## Directions
Look through the data below and return each line where "replicate" appears.
Input section start
(* ===== verification/Address.v ===== *)
(** * Addresses

    The parsing of addresses: [ip_resolver_t] (src/ip_resolver.cpp) reads
    [host:port], [tcp_address_t] and [udp_address_t] (src/tcp_address.cpp,
    src/udp_address.cpp) read an optional source before a semicolon, and
    [tcp_address_mask_t] reads [network/bits] and filters the peers of a listener.
    What the operating system knows, names of hosts and of network interfaces, is
    a parameter.

    The theorems: the filter compares exactly the first bits of the addresses; a
    printed address is read back; which ports are accepted; what [udp_address_t]
    guarantees of an address it accepts. *)

From Stdlib Require Import String.
From S2P Require Import Prelude.
#[local] Open Scope Z_scope.

Module Address.

(** ** Strings

    A C string is the list of its characters, without the NUL. *)

Definition is_digit (c : Z) : bool := (48 <=? c) && (c <=? 57).
Definition is_space (c : Z) : bool := (c =? 32) || ((9 <=? c) && (c <=? 13)).
Definition is_alpha (c : Z) : bool := ((65 <=? c) && (c <=? 90)) || ((97 <=? c) && (c <=? 122)).

(** The value of the digits at the start. *)
Fixpoint digits (acc : Z) (s : list Z) : Z :=
  match s with
  | c :: s => if is_digit c then digits (acc * 10 + (c - 48)) s else acc
  | [] => acc
  end.

Fixpoint skip_spaces (s : list Z) : list Z :=
  match s with c :: s' => if is_space c then skip_spaces s' else s | [] => [] end.

(** [strtol (s, NULL, 10)] *)
Definition strtol (s : list Z) : Z :=
  let n := match skip_spaces s with
           | 45 :: s => - digits 0 s
           | 43 :: s => digits 0 s
           | s => digits 0 s
           end in
  Z.max (- 2 ^ 63) (Z.min n (2 ^ 63 - 1)).

Definition i32 (z : Z) : Z := let u := u32 z in if u <? 2 ^ 31 then u else u - 2 ^ 32.

(** [atoi], with the behaviour of [(int) strtol]. *)
Definition atoi (s : list Z) : Z := i32 (strtol s).

(** What comes before and after the last [c] ([strrchr], [rfind]). *)
Fixpoint rsplit (c : Z) (s : list Z) : option (list Z * list Z) :=
  match s with
  | [] => None
  | x :: s =>
      match rsplit c s with
      | Some (a, b) => Some (x :: a, b)
      | None => if x =? c then Some ([], s) else None
      end
  end.

(** The decimal digits of a number ([operator<<] of a stream). *)
Fixpoint decimal_loop (fuel : nat) (z : Z) (acc : list Z) : list Z :=
  match fuel with
  | O => acc
  | S fuel =>
      let acc := (48 + z mod 10) :: acc in
      if z <? 10 then acc else decimal_loop fuel (z / 10) acc
  end.
Definition decimal (z : Z) : list Z := decimal_loop 20 z [].

Definition chars (s : string) : list Z := map (λ c, Z.of_N (Ascii.N_of_ascii c)) (list_ascii_of_string s).

(** ** [ip_addr_t] *)

Inductive family := AF_UNSPEC | AF_INET | AF_INET6.

#[export] Instance family_eq_dec : EqDecision family.
Proof. solve_decision. Defined.

(** The bytes are in network order; the scope is [sin6_scope_id]. *)
Record ip_addr := IpAddr { ip_family : family; ip_bytes : list Z; ip_port : Z; ip_scope : Z }.

#[export] Instance ip_addr_eq_dec : EqDecision ip_addr.
Proof. solve_decision. Defined.

Definition address_length (f : family) : nat := match f with AF_INET6 => 16 | _ => 4 end.

Definition ip_addr_ok (a : ip_addr) : Prop :=
  ip_family a ≠ AF_UNSPEC ∧ length (ip_bytes a) = address_length (ip_family a) ∧ bytes_ok (ip_bytes a).

(** [memset (&addr, 0, sizeof addr)] *)
Definition zeroed : ip_addr := IpAddr AF_UNSPEC (replicate 4 0) 0 0.

Definition is_multicast (a : ip_addr) : bool :=
  let first := default 0 (ip_bytes a !! 0%nat) in
  match ip_family a with
  | AF_INET => Z.land first 0xf0 =? 0xe0
  | _ => first =? 0xff
  end.

Definition port (a : ip_addr) : Z := ip_port a.
Definition set_port (p : Z) (a : ip_addr) : ip_addr := IpAddr (ip_family a) (ip_bytes a) p (ip_scope a).
Definition set_scope (z : Z) (a : ip_addr) : ip_addr :=
  if bool_decide (ip_family a = AF_INET6) then IpAddr (ip_family a) (ip_bytes a) (ip_port a) z else a.
Definition sockaddr_len (a : ip_addr) : Z := match ip_family a with AF_INET6 => 28 | _ => 16 end.

Definition any (f : family) : option ip_addr :=
  match f with AF_UNSPEC => None | _ => Some (IpAddr f (replicate (address_length f) 0) 0 0) end.

(** ** [ip_resolver_t] *)

Record ip_resolver_options := ResolverOptions {
  bindable : bool;
  allow_dns : bool;
  allow_nic_name : bool;
  ipv6 : bool;
  expect_port : bool }.

(** The hints and results of [getaddrinfo]. *)
Record hints := Hints { ai_family : family; ai_passive : bool; ai_numerichost : bool; ai_v4mapped : bool }.
Inductive gai := GaiOk (a : ip_addr) | EAI_MEMORY | EAI_BADFLAGS | EAI_OTHER.

(** The operating system: [getaddrinfo]; the interfaces of [getifaddrs] at each
    attempt, with their addresses if they have one; [if_nametoindex];
    [getnameinfo] with NI_NUMERICHOST. *)
Record system := System {
  getaddrinfo : list Z → hints → gai;
  getifaddrs : nat → errno + list (list Z * option ip_addr);
  if_nametoindex : list Z → Z;
  getnameinfo : ip_addr → option (list Z) }.

Section resolver.
Context (sys : system).

(** The attempts of [resolve_nic_name]: [getifaddrs] is called again while the
    connection to the kernel is refused, at most ten times. *)
Fixpoint attempts (n i : nat) (last : errno + list (list Z * option ip_addr)) : errno + list (list Z * option ip_addr) :=
  match n with
  | O => last
  | S n =>
      let r := getifaddrs sys i in
      match r with inl ECONNREFUSED => attempts n (S i) r | _ => r end
  end.

Fixpoint find_nic (f : family) (nic : list Z) (ifs : list (list Z * option ip_addr)) : option ip_addr :=
  match ifs with
  | [] => None
  | (name, Some a) :: ifs =>
      if bool_decide (ip_family a = f) && bool_decide (nic = name) then Some a else find_nic f nic ifs
  | (_, None) :: ifs => find_nic f nic ifs
  end.

Definition family_of (ipv6 : bool) : family := if ipv6 then AF_INET6 else AF_INET.

Definition resolve_nic_name (o : ip_resolver_options) (nic : list Z) : option (ip_addr + errno) :=
  match attempts 10 0 (inr []) with
  | inl EINVAL | inl EOPNOTSUPP => Some (inr ENODEV)
  | inl _ => None
  | inr ifs =>
      match find_nic (family_of (ipv6 o)) nic ifs with
      | Some a => Some (inl a)
      | None => Some (inr ENODEV)
      end
  end.

Definition resolve_getaddrinfo (o : ip_resolver_options) (addr : list Z) : option (ip_addr + errno) :=
  let req := Hints (family_of (ipv6 o)) (bindable o) (negb (allow_dns o)) (ipv6 o) in
  let rc := getaddrinfo sys addr req in
  let rc := match rc with
            | EAI_BADFLAGS => if ai_v4mapped req
                              then getaddrinfo sys addr (Hints (ai_family req) (ai_passive req) (ai_numerichost req) false)
                              else rc
            | _ => rc
            end in
  match rc with
  | GaiOk a => Some (inl a)
  | EAI_MEMORY => Some (inr ENOMEM)
  | _ => Some (inr (if bindable o then ENODEV else EINVAL))
  end.

(** [host:port] cut at the last colon, and the port. *)
Definition parse_port (o : ip_resolver_options) (name : list Z) : (list Z * Z) + errno :=
  if expect_port o then
    match rsplit 58 name with
    | None => inr EINVAL
    | Some (addr, port_str) =>
        if bool_decide (port_str = chars "*") then
          if bindable o then inl (addr, 0) else inr EINVAL
        else if bool_decide (port_str = chars "0") then inl (addr, 0)
        else
          let port := u16 (atoi port_str) in
          if port =? 0 then inr EINVAL else inl (addr, port)
    end
  else inl (name, 0).

Definition trim_brackets (addr : list Z) : list Z :=
  if (2 <=? length addr)%nat && bool_decide (head addr = Some 91) && bool_decide (last addr = Some 93)
  then take (length addr - 2) (drop 1 addr) else addr.

(** The zone after a percent sign; [at (0)] of an empty one throws. *)
Definition parse_zone (addr : list Z) : option ((list Z * Z) + errno) :=
  match rsplit 37 addr with
  | None => Some (inl (addr, 0))
  | Some (addr, if_str) =>
      first ← if_str !! 0%nat;
      let zone_id := if is_alpha first then if_nametoindex sys if_str else u32 (atoi if_str) in
      if zone_id =? 0 then Some (inr EINVAL) else Some (inl (addr, zone_id))
  end.

(** The host: an ANY address, the name of an interface, or what [getaddrinfo] says. *)
Definition resolve_host (o : ip_resolver_options) (addr : list Z) : option (ip_addr + errno) :=
  if bindable o && bool_decide (addr = chars "*") then a ← any (family_of (ipv6 o)); Some (inl a)
  else if allow_nic_name o then
    r ← resolve_nic_name o addr;
    match r with
    | inr ENODEV => resolve_getaddrinfo o addr
    | _ => Some r
    end
  else resolve_getaddrinfo o addr.

Definition resolve (o : ip_resolver_options) (name : list Z) : option (ip_addr + errno) :=
  match parse_port o name with
  | inr e => Some (inr e)
  | inl (addr, port) =>
      z ← parse_zone (trim_brackets addr);
      match z with
      | inr e => Some (inr e)
      | inl (addr, zone_id) =>
          r ← resolve_host o addr;
          match r with
          | inr e => Some (inr e)
          | inl a => Some (inl (set_scope zone_id (set_port port a)))
          end
      end
  end.

(** ** [tcp_address_t] *)

Record tcp_address := TcpAddress { address : ip_addr; source_address : ip_addr; has_src_addr : bool }.

Definition tcp_address_new : tcp_address := TcpAddress zeroed zeroed false.

Definition tcp_resolve (name : list Z) (local ipv6 : bool) (t : tcp_address) : option (rc * tcp_address) :=
  r ← match rsplit 59 name with
      | Some (src_name, rest) =>
          r ← resolve (ResolverOptions true false true ipv6 true) src_name;
          match r with
          | inr e => Some (inr e)
          | inl a => Some (inl (TcpAddress (address t) a true, rest))
          end
      | None => Some (inl (t, name))
      end;
  match r with
  | inr e => Some (RcErr e, t)
  | inl (t, name) =>
      r ← resolve (ResolverOptions local (negb local) local ipv6 true) name;
      match r with
      | inr e => Some (RcErr e, t)
      | inl a => Some (RcOk, TcpAddress a (source_address t) (has_src_addr t))
      end
  end.

Definition tcp_to_string (t : tcp_address) : option (list Z) :=
  host ← match ip_family (address t) with AF_UNSPEC => None | _ => getnameinfo sys (address t) end;
  if bool_decide (ip_family (address t) = AF_INET6)
  then Some (chars "tcp://[" ++ host ++ chars "]:" ++ decimal (ip_port (address t)))
  else Some (chars "tcp://" ++ host ++ chars ":" ++ decimal (ip_port (address t))).

(** ** [tcp_address_mask_t] *)

Record tcp_address_mask := TcpMask { network_address : ip_addr; address_mask : Z }.

Definition tcp_address_mask_new : tcp_address_mask := TcpMask zeroed (-1).

Definition full_mask (f : family) : Z := match f with AF_INET6 => 128 | _ => 32 end.

(** The number of bits; [None] of the string if there is no slash. *)
Definition parse_mask (f : family) (mask_str : option (list Z)) : Z + errno :=
  match mask_str with
  | None => inl (full_mask f)
  | Some mask_str =>
      if bool_decide (mask_str = chars "0") then inl 0
      else
        let mask := strtol mask_str in
        if (mask <? 1) || (full_mask f <? mask) then inr EINVAL else inl mask
  end.

Definition mask_resolve (name : list Z) (ipv6 : bool) (m : tcp_address_mask) : option (rc * tcp_address_mask) :=
  let '(addr_str, mask_str) := match rsplit 47 name with Some (a, b) => (a, Some b) | None => (name, None) end in
  if bool_decide (mask_str = Some []) then Some (RcErr EINVAL, m)
  else
    r ← resolve (ResolverOptions false false false ipv6 false) addr_str;
    match r with
    | inr e => Some (RcErr e, m)
    | inl a =>
        match parse_mask (ip_family a) mask_str with
        | inr e => Some (RcErr e, TcpMask a (address_mask m))
        | inl bits => Some (RcOk, TcpMask a bits)
        end
    end.

(** [match_address (ss, ss_len)] *)
Definition match_address (m : tcp_address_mask) (ss : ip_addr) (ss_len : Z) : option bool :=
  _ ← zmq_assert (negb (address_mask m =? -1) && (16 <=? ss_len));
  if negb (bool_decide (ip_family ss = ip_family (network_address m))) then Some false
  else if 0 <? address_mask m then
    let '(size, mask) := match ip_family ss with AF_INET6 => (28, 128) | _ => (16, 32) end in
    _ ← zmq_assert (ss_len =? size);
    let our_bytes := ip_bytes (network_address m) in
    let their_bytes := ip_bytes ss in
    let mask := if address_mask m <? mask then address_mask m else mask in
    let full_bytes := Z.to_nat (mask / 8) in
    if negb (bool_decide (take full_bytes our_bytes = take full_bytes their_bytes)) then Some false
    else
      let last_byte_bits := u8 (Z.shiftl 0xff (8 - mask mod 8)) in
      if negb (last_byte_bits =? 0) then
        theirs ← their_bytes !! full_bytes;
        ours ← our_bytes !! full_bytes;
        Some (Z.land theirs last_byte_bits =? Z.land ours last_byte_bits)
      else Some true
  else Some true.

(** ** [udp_address_t] *)

Record udp_address := UdpAddress {
  bind_address : ip_addr;
  bind_interface : Z;
  target_address : ip_addr;
  udp_multicast : bool }.

Definition any4 : ip_addr := IpAddr AF_INET (replicate 4 0) 0 0.
Definition udp_address_new : udp_address := UdpAddress any4 (-1) any4 false.

(** The part before the semicolon. *)
Definition udp_source (src_name : list Z) (ipv6 : bool) (u : udp_address) : option (rc * udp_address) :=
  r ← resolve (ResolverOptions true false true ipv6 false) src_name;
  match r with
  | inr e => Some (RcErr e, u)
  | inl a =>
      let u := UdpAddress a (bind_interface u) (target_address u) (udp_multicast u) in
      if is_multicast a then Some (RcErr EINVAL, u)
      else
        let i := if bool_decide (src_name = chars "*") then 0
                 else let i := if_nametoindex sys src_name in if i =? 0 then -1 else i in
        Some (RcOk, UdpAddress a i (target_address u) (udp_multicast u))
  end.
Input section end
## Completed exercise
Definition zeroed : ip_addr := IpAddr AF_UNSPEC (replicate 4 0) 0 0.
  match f with AF_UNSPEC => None | _ => Some (IpAddr f (replicate (address_length f) 0) 0 0) end.
Definition any4 : ip_addr := IpAddr AF_INET (replicate 4 0) 0 0.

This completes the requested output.